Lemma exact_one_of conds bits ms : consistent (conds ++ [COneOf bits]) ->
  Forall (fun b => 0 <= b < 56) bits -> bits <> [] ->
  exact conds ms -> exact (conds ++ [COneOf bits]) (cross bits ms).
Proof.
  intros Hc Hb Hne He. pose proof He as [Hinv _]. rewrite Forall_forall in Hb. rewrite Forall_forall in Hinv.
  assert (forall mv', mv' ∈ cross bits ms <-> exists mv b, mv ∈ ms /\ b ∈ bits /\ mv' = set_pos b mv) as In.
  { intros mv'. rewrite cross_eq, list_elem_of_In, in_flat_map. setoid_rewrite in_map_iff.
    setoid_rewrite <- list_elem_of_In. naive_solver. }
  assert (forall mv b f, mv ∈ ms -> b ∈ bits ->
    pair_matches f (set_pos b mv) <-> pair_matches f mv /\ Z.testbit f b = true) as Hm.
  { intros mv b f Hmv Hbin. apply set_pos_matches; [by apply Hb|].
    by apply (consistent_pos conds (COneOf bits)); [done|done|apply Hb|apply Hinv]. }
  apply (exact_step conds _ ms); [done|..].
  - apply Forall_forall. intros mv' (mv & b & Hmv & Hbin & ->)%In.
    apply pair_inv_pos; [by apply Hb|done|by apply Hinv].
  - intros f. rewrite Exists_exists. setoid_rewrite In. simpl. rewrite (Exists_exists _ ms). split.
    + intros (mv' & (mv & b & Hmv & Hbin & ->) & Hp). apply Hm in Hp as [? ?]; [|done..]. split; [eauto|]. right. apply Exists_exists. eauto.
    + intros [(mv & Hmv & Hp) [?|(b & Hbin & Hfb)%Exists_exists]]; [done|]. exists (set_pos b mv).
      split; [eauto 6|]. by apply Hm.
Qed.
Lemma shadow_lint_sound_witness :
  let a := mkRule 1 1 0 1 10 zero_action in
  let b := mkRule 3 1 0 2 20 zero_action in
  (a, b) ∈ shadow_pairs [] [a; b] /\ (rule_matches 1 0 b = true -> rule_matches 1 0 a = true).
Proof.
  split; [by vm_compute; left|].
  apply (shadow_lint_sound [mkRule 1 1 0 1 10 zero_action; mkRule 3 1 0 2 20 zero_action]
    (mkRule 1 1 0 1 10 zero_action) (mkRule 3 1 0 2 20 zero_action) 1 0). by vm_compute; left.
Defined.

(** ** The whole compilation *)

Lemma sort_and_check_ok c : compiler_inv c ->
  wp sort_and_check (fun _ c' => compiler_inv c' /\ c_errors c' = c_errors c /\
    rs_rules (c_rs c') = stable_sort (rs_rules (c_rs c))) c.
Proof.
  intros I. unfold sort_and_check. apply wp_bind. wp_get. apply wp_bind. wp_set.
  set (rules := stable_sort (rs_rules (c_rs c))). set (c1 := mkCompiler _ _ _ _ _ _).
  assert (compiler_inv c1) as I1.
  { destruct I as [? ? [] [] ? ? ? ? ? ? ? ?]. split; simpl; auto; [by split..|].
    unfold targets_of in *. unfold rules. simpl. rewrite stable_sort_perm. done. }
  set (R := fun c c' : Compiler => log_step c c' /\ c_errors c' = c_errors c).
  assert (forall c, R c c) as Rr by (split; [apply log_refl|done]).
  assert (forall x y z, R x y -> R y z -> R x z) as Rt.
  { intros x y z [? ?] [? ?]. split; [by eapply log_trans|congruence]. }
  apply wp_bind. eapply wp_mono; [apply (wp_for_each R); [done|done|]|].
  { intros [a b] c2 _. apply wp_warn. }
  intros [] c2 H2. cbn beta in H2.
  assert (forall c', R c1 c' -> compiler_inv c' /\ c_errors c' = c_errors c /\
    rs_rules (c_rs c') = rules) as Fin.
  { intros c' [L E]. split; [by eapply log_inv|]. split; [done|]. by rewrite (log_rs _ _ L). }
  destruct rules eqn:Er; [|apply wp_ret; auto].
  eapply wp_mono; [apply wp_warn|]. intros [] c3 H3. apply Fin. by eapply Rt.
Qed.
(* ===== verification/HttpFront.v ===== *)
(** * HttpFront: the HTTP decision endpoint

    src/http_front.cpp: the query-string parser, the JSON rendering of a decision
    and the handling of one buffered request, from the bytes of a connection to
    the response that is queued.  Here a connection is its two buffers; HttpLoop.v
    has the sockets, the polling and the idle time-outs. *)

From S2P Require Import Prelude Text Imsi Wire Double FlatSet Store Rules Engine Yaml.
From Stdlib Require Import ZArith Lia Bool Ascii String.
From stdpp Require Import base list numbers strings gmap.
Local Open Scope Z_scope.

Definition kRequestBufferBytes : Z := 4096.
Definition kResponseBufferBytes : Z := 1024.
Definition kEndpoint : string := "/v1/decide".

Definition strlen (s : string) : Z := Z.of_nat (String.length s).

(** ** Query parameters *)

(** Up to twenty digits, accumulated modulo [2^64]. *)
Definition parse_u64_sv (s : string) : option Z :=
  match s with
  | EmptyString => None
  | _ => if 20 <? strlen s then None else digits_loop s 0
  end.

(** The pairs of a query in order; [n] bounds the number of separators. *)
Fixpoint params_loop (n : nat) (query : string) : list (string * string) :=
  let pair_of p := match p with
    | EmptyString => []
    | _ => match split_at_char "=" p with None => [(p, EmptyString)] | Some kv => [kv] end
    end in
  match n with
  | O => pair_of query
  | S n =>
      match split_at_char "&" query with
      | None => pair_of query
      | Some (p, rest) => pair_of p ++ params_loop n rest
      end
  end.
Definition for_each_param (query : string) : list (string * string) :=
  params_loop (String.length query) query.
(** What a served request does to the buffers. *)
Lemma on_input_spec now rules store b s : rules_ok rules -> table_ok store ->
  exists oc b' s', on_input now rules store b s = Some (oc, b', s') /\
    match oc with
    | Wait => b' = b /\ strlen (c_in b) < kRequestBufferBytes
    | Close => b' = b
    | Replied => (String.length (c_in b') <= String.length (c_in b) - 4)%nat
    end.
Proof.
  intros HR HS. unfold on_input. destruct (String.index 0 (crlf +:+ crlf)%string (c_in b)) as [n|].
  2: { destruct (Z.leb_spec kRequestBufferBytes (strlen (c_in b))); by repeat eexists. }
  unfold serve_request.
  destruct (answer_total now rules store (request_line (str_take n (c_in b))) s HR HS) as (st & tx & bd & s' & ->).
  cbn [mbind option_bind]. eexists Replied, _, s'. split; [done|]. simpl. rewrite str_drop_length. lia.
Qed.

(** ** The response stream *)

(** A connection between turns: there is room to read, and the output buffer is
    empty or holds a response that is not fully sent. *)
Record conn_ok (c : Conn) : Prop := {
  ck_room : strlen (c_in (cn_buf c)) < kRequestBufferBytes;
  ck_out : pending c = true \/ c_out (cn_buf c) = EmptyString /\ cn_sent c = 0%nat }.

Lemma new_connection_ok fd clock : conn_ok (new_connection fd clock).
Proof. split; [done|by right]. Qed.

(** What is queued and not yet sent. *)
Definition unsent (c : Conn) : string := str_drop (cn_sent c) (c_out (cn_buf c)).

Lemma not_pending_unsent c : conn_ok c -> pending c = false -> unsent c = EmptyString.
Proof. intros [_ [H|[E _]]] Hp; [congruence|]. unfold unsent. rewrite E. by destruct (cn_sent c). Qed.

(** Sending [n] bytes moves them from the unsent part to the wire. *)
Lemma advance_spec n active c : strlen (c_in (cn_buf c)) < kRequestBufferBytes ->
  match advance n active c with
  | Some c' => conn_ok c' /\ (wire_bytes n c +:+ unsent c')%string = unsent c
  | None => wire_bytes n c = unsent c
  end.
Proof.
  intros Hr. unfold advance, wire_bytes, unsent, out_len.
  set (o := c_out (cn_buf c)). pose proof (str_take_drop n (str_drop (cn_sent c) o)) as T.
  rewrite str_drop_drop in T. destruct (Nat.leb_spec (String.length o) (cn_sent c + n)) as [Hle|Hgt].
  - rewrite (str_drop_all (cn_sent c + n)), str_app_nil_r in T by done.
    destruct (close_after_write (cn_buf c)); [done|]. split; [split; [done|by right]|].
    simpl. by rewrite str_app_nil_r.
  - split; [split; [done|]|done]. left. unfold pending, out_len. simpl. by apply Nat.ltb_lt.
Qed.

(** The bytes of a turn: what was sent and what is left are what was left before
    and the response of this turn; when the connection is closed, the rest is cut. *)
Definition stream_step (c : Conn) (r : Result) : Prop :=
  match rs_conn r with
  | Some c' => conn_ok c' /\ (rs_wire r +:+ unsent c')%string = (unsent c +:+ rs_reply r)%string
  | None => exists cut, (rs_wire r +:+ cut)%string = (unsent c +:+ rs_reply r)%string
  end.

■ **Exercise objective**
Look through the material and find each line that includes "strlen", then copy it.

■ **Answer area**
Definition strlen (s : string) : Z := Z.of_nat (String.length s).
  | _ => if 20 <? strlen s then None else digits_loop s 0
    | Wait => b' = b /\ strlen (c_in b) < kRequestBufferBytes
  2: { destruct (Z.leb_spec kRequestBufferBytes (strlen (c_in b))); by repeat eexists. }
  ck_room : strlen (c_in (cn_buf c)) < kRequestBufferBytes;
Lemma advance_spec n active c : strlen (c_in (cn_buf c)) < kRequestBufferBytes ->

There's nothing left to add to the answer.